- **What to do**: Set down exactly the lines of the records from the top to the line containing "Global Instance edge_eq_dec"; include both.

Collected data entries
****************************************
(** A connection of the graph: an output port of one node bound to an input
    port of another. *)
Record edge : Type := {
  source : string;
  source_output : string;
  target : string;
  target_input : string }.

Global Instance edge_eq_dec : EqDecision edge.
Proof. solve_decision. Defined.

Definition step_edges (s : Step) : list edge :=
  map (λ b : string * NodeOutput,
         {| source := owner b.2; source_output := output_name b.2;
            target := node s; target_input := b.1 |})
      (bindings s).

Definition edges (p : PipelineJob) : list edge := flat_map step_edges (jobs p).

(** The component behind a node name, if the pipeline has such a node. *)
Definition component_of (p : PipelineJob) (n : string) : option Command :=
  component <$> List.find (λ s, bool_decide (node s = n)) (jobs p).

(** The position of a node in declaration order. *)
Fixpoint position (n : string) (l : list Step) : option nat :=
  match l with
  | [] => None
  | s :: l' => if bool_decide (node s = n) then Some 0 else S <$> position n l'
  end.

(** Lines 29-31: the variables [main] reads from the environment, in the
    order it reads them. *)
Definition required_variables : list string :=
  ["subscription_id"; "resource_group_name"; "workspace_name"].

(** The first of them that the environment of a host does not define. *)
Definition first_unset (environ : gmap string string) : option string :=
  List.find (λ key, bool_decide (environ !! key = None)) required_variables.

(** ** The script *)

Section Script.
Context {S : Type} (sdk : SDK S) (host : Host).

(** [os.environ[key]]: the value, or [KeyError]; there is no default. *)
Definition os_environ (key : string) : M S string := subscript (environ host) key.

(** [os.path.exists(p)]: true for anything the path resolves to. *)
Definition os_path_exists (p : string) : bool :=
  bool_decide (is_Some (file_system host !! p)).

(** Line 44. *)
Definition missing_directories : list string :=
  List.filter (λ directory, negb (os_path_exists directory)) directories.

(** Lines 22-32.  Python evaluates the positional argument
    [DefaultAzureCredential()] before the keyword arguments, and those left
    to right, before it calls [MLClient]. *)
Definition connect : M S Namespace :=
  args ← lift (parse_args host);
  invoke sdk new_DefaultAzureCredential ;;
  subscription_id ← os_environ "subscription_id";
  resource_group_name ← os_environ "resource_group_name";
  workspace_name ← os_environ "workspace_name";
  invoke sdk (new_MLClient subscription_id resource_group_name workspace_name) ;;
  mret args.

(** Lines 44-52. *)
Definition check_directories : M S unit :=
  match missing_directories with
  | _ :: _ =>
      print "The following required directories are missing:" ;;
      for_each missing_directories (λ directory, print (" - " +:+ directory)) ;;
      raise (FileNotFoundError
        "One or more required directories are missing. Please create them and try again.")
  | [] => print "All required directories are present."
  end.

(** Lines 56-73; returns [principal_id]. *)
Definition create_compute : M S (option string) :=
  print "Creating compute cluster..." ;;
  computes ← invoke sdk compute_list;
  (if bool_decide ("cpu-cluster" ∉ compute_name <$> computes)
   then invoke sdk (compute_begin_create_or_update compute_cluster) ;;
        print "Compute cluster created."
   else print "Compute cluster already exists.") ;;
  cluster ← invoke sdk (compute_get "cpu-cluster");
  principal_id ←
    match identity cluster with
    | Some i => mret (principal_id i)
    | None => raise (AttributeError "'NoneType' object has no attribute 'principal_id'")
    end;
  print ("Compute cluster identity principal ID: " +:+ py_str principal_id) ;;
  mret principal_id.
****************************************
- **Task result**:
(** A connection of the graph: an output port of one node bound to an input
    port of another. *)
Record edge : Type := {
  source : string;
  source_output : string;
  target : string;
  target_input : string }.

Global Instance edge_eq_dec : EqDecision edge.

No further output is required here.